American-bred Thoroughbred racehorse

Stay Thirsty (foaled on 29 March 2008) is an American Thoroughbred racehorse sired by the leading stallion Bernardini. He was bred in Kentucky by John D. Gunther and John Darren Gunther. His dam, Marozia, was sired by Storm Bird. Stay Thirsty was consigned as lot 1147 by Glenwood Farm to the 2009 Keeneland September yearling auction and was bought for $160,000 by Whitehorse Stables. His trainer, Todd Pletcher, bought him for his owner, Mike Repole, for $500,000 at the 2010 Fasig-Tipton sale of 2-year-olds in training in Florida.

==Racing career==

===2010: two-year-old season===
Stay Thirsty first raced in a maiden special weight race at Belmont Park on July 15, 2010, finishing second to Sovereign Default.
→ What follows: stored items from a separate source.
(** One pass over the lookups, with the index list it takes from each. *)
Definition alt_pass (cache : alt_cache) (pick : AddressLookup → option (list nat))
    (lookups : list AddressLookup) (table : list string) : list string :=
  foldl (λ table lookup,
    match cache (al_lookupTableAddress lookup) with
    | None => table
    | Some resolved =>
        foldl (λ table idx, table ++ [resolveAltIndex idx resolved]) table (default [] (pick lookup))
    end) table lookups.

Definition account_table (msg : CompiledMessage) (altCache : option alt_cache) : list string :=
  match cm_addressTableLookups msg, altCache with
  | [], _ | _, None => cm_staticAccounts msg
  | lookups, Some cache =>
      let table := alt_pass cache al_writableIndexes lookups (cm_staticAccounts msg) in
      alt_pass cache al_readonlyIndexes lookups table
  end.

Definition extractInstructionsFromCompiled (tx : transaction) (altCache : option alt_cache)
    : list InspectableInstruction :=
  match tx with
  | None => []
  | Some msg =>
      match cm_staticAccounts msg, cm_instructions msg with
      | [], _ | _, [] => []
      | _, ixs =>
          let accountTable := account_table msg altCache in
          map (λ ix, {|
            ii_programAddress := accountTable !! ci_programAddressIndex ix;
            ii_accounts := Some (map (λ i, accountTable !! i) (default [] (ci_accountIndices ix)));
            ii_data := Some (default [] (ci_data ix)) |}) ixs
      end
  end.

Record velocity_thresholds : Type := { vt_maxTxPerHour : option Z; vt_maxUsdPerHour : option Z }.

(** [now1] and [now2] are the two readings of the clock. *)
Definition checkVelocityCeiling (now1 now2 : Z) (st : ShieldState) (ixs : list InspectableInstruction)
    (signer : string) (thresholds : velocity_thresholds) : result shield_exn unit :=
  _ ← match vt_maxTxPerHour thresholds with
      | None => Ok tt
      | Some max =>
          throw_if (max <=? getTransactionCountInWindow now1 3600000 st)
            (ShieldDeniedError [velocity_ceiling])
      end;
  match vt_maxUsdPerHour thresholds with
  | None => Ok tt
  | Some max =>
      let projectedSpend := getTotalSpendInWindow now2 3600000 st +
                            ia_estimatedValue (analyzeInstructions ixs signer) in
      throw_if (max <? projectedSpend) (ShieldDeniedError [velocity_ceiling])
  end.

Fixpoint matchesDiscriminator (data disc : list Z) : bool :=
  match disc, data with
  | [], _ => true
  | _ :: _, [] => false
  | d :: disc, x :: data => (x =? d) && matchesDiscriminator data disc
  end.

Definition has_discriminator (data : option (list Z)) (disc : list Z) : bool :=
  match data with
  | None => false
  | Some data => bool_decide (8 ≤ length data)%nat && matchesDiscriminator data disc
  end.

Inductive severity : Type := soft | hard.

(** A failed check throws when the severity is hard and only warns otherwise. *)
Definition binding_failure (s : severity) : result shield_exn unit :=
  match s with hard => Throw (ShieldDeniedError [session_binding]) | soft => Ok tt end.

Definition sigil_ixs (msg : CompiledMessage) (programAddress : string) : list CompiledIx :=
  filter (λ ix, cm_staticAccounts msg !! ci_programAddressIndex ix = Some programAddress)
    (cm_instructions msg).

Definition checkSessionBinding (tx : transaction) (programAddress : string) (s : severity)
    : result shield_exn unit :=
  match tx with
  | None => binding_failure s
  | Some msg =>
      match cm_staticAccounts msg, cm_instructions msg with
      | [], _ | _, [] => binding_failure s
      | _, _ =>
          match sigil_ixs msg programAddress with
          | [] => binding_failure s
          | first :: rest =>
              let last_ := List.last rest first in
              if has_discriminator (ci_data first) VALIDATE_AND_AUTHORIZE_DISCRIMINATOR &&
                 has_discriminator (ci_data last_) FINALIZE_SESSION_DISCRIMINATOR
              then Ok tt else binding_failure s
          end
      end
  end.

Record ShieldedSignerOptions : Type := {
  so_velocityThresholds : option velocity_thresholds;
  so_simulate : bool;   (* [rpc] given and [skipSimulation] not set *)
  so_sessionContext : bool;
  so_severity : option severity;
  so_altCache : option alt_cache;
}.

(** The readings of the clock for one transaction of a batch. *)
Record gate_clock : Type := {
  gc_velocity1 : Z; gc_velocity2 : Z; gc_check : nat → Z; gc_record : nat → readings }.

(** A network name that is set and not empty. *)
Definition truthy (n : option string) : option string :=
  s ← n; if bool_decide (s = "") then None else Some s.

Section Gate.
(** [simulate tx]: encoding and simulation of the transaction both succeed. *)
Context (simulate : transaction → bool).
Context (signer : string) (opts : ShieldedSignerOptions).

(** The gates of one transaction, up to the recording. *)
Definition gate (clk : gate_clock) (tx : transaction) (c : ShieldedContext)
    : result shield_exn (list InspectableInstruction) :=
  let ixs := extractInstructionsFromCompiled tx (so_altCache opts) in
  _ ← match so_velocityThresholds opts with
      | None => Ok tt
      | Some t => checkVelocityCeiling (gc_velocity1 clk) (gc_velocity2 clk) (state c) ixs signer t
      end;
  _ ← throw_if (so_simulate opts && negb (simulate tx)) (ShieldDeniedError [simulation]);
  r ← check (gc_check clk) ixs signer c;
  _ ← throw_if (negb (allowed r)) (ShieldDeniedError (violations r));
  _ ← (if so_sessionContext opts
       then checkSessionBinding tx SIGIL_PROGRAM_ADDRESS (default hard (so_severity opts))
       else Ok tt);
  Ok ixs.

Definition record (clk : gate_clock) (ixs : list InspectableInstruction) (c : ShieldedContext)
    : ShieldedContext :=
  let ts := ia_tokenTransfers (analyzeInstructions ixs signer) in
  let st := record_transfers (gc_record clk) 0 signer ts (state c) in
  let st := recordTransaction (gc_record clk (length ts)) st in
  with_state c (record_usd signer ts (truthy (network st)) st).

(** The loop over the batch: the context reached, and the error if any. *)
Fixpoint gate_all (txs : list (gate_clock * transaction)) (c : ShieldedContext)
    : ShieldedContext * result shield_exn unit :=
  match txs with
  | [] => (c, Ok tt)
  | (clk, tx) :: txs =>
      match gate clk tx c with
      | Throw e => (c, Throw e)
      | Ok ixs => gate_all txs (record clk ixs c)
      end
  end.

(** [modifyAndSignTransactions]: [sign] is the base signer. *)
Definition modifyAndSignTransactions {R} (sign : list transaction → result shield_exn R)
    (txs : list (gate_clock * transaction)) (c : ShieldedContext)
    : ShieldedContext * result shield_exn R :=
  match gate_all txs c with
  | (c', Throw e) => (c', Throw e)
  | (c', Ok _) => (c', sign (map snd txs))
  end.
End Gate.

(** ** Lemmas *)

Lemma foldl_snoc_map {A B} (f : A → B) l acc :
  foldl (λ acc x, acc ++ [f x]) acc l = acc ++ map f l.
Proof.
  revert acc; induction l as [|x l IH]; intros acc; simpl; [by rewrite app_nil_r|].
  by rewrite IH, <- app_assoc.
Qed.

(** The accounts one lookup adds in a pass; none when its table is not cached. *)
Definition lookup_accounts (cache : alt_cache) (pick : AddressLookup → option (list nat))
    (l : AddressLookup) : list string :=
  match cache (al_lookupTableAddress l) with
  | None => []
  | Some resolved => map (λ idx, resolveAltIndex idx resolved) (default [] (pick l))
  end.

Lemma alt_pass_spec cache pick lookups table :
  alt_pass cache pick lookups table = table ++ flat_map (lookup_accounts cache pick) lookups.
Proof.
  unfold alt_pass. revert table; induction lookups as [|l ls IH]; intros table; simpl.
  { by rewrite app_nil_r. }
  rewrite IH. unfold lookup_accounts at 2. destruct (cache (al_lookupTableAddress l)) as [res|]; [|done].
  by rewrite foldl_snoc_map, <- app_assoc.
Qed.

Lemma matchesDiscriminator_prefix data disc :
  matchesDiscriminator data disc = true ↔ disc `prefix_of` data.
Proof.
  revert data; induction disc as [|d disc IH]; intros [|x data]; simpl.
  - split; [|done]. intros _. by exists [].
  - split; [|done]. intros _. apply prefix_nil.
  - split; [done|]. by intros ?%prefix_cons_nil_inv || intros [? [=]].
  - rewrite andb_true_iff, Z.eqb_eq, IH. split.
    + intros [-> H]. by apply prefix_cons.
    + intros H. split; [by apply prefix_cons_inv_1 in H|by apply prefix_cons_inv_2 in H].
Qed.

Lemma has_discriminator_prefix data disc :
  has_discriminator data disc = true → ∃ bs, data = Some bs ∧ disc `prefix_of` bs.
Proof.
  destruct data as [bs|]; [|done]. simpl. rewrite andb_true_iff.
  intros [_ H%matchesDiscriminator_prefix]. by exists bs.
Qed.

Lemma checkSessionBinding_hard tx prog :
  checkSessionBinding tx prog hard = Ok tt →
  ∃ msg first rest bs1 bs2, tx = Some msg ∧ sigil_ixs msg prog = first :: rest ∧
    ci_data first = Some bs1 ∧ VALIDATE_AND_AUTHORIZE_DISCRIMINATOR `prefix_of` bs1 ∧
    ci_data (List.last rest first) = Some bs2 ∧ FINALIZE_SESSION_DISCRIMINATOR `prefix_of` bs2.
Proof.
  unfold checkSessionBinding. destruct tx as [msg|]; [|done].
  destruct (cm_staticAccounts msg); [done|]. destruct (cm_instructions msg); [done|].
  destruct (sigil_ixs msg prog) as [|first rest] eqn:Hs; [done|].
  destruct (has_discriminator (ci_data first) _) eqn:H1; [|done].
  destruct (has_discriminator (ci_data (List.last rest first)) _) eqn:H2; [|done]. intros _.
  apply has_discriminator_prefix in H1 as (bs1 & ? & ?), H2 as (bs2 & ? & ?).
  by exists msg, first, rest, bs1, bs2.
Qed.

Section GateLemmas.
Context (simulate : transaction → bool) (signer : string) (opts : ShieldedSignerOptions).

(** What passing the gate means. *)
Definition gate_passed (clk : gate_clock) (tx : transaction) (c : ShieldedContext) : Prop :=
  let ixs := extractInstructionsFromCompiled tx (so_altCache opts) in
  paused c = false ∧
  permitted (gc_check clk) (analyzeInstructions ixs signer) signer (resolved c) (state c)
    (syncNetwork c) ∧
  (so_simulate opts = true → simulate tx = true) ∧
  (so_sessionContext opts = true → so_severity opts ≠ Some soft →
     checkSessionBinding tx SIGIL_PROGRAM_ADDRESS hard = Ok tt) ∧
  (∀ t max, so_velocityThresholds opts = Some t → vt_maxTxPerHour t = Some max →
     window_count (gc_velocity1 clk - 3600000) (txEntries (state c)) < max) ∧
  (∀ t max, so_velocityThresholds opts = Some t → vt_maxUsdPerHour t = Some max →
     getTotalSpendInWindow (gc_velocity2 clk) 3600000 (state c) +
       ia_estimatedValue (analyzeInstructions ixs signer) ≤ max).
He broke his maiden in an August 14, 2010, race at Saratoga Race Course. Stay Thirsty also placed in the Three Chimneys Hopeful Stakes on September 6, 2010, losing by 3/4 of a length to Boys At Tosconova. He finished fifth in the Grey Goose Breeders' Cup Juvenile at Churchill Downs on November 6, 2010. The race was won by stablemate Uncle Mo.

===2011: three-year-old season===
Stay Thirsty won the Grade 3 Gotham Stakes before coming second to Ruler on Ice in the 2011 Belmont Stakes.

====2011 Travers Stakes====
Like his sire five years earlier, Stay Thirsty has won both the Grade II Jim Dandy Stakes and the 2011 Grade I Travers Stakes. In the Travers, in which he was favored to win, he competed against the top three leaders of the 3-year-old division: Shackleford (winner of the 2011 Preakness Stakes), Ruler on Ice (winner of the 2011 Belmont Stakes), and Coil (winner of the 2011 Haskell Invitational Handicap). He was also the first horse since 1901 to win from the number 9 post.

Stay Thirsty was ridden by Javier Castellano in the race, who also won his second straight Travers. Castellano was the first rider in 30 years to win consecutive Travers Stakes. The last to do so was National Museum of Racing and Hall of Fame jockey Eddie Maple, who won in 1980 and 1981. Castellano also won the 2006 Travers Stakes while riding Bernardini, Stay Thirsty's sire.

Stay Thirsty became the leader of the American 3-year-old colt division after the Travers win. As of that date, he became the most likely 3-year-colt to be considered the best of his class for 2011.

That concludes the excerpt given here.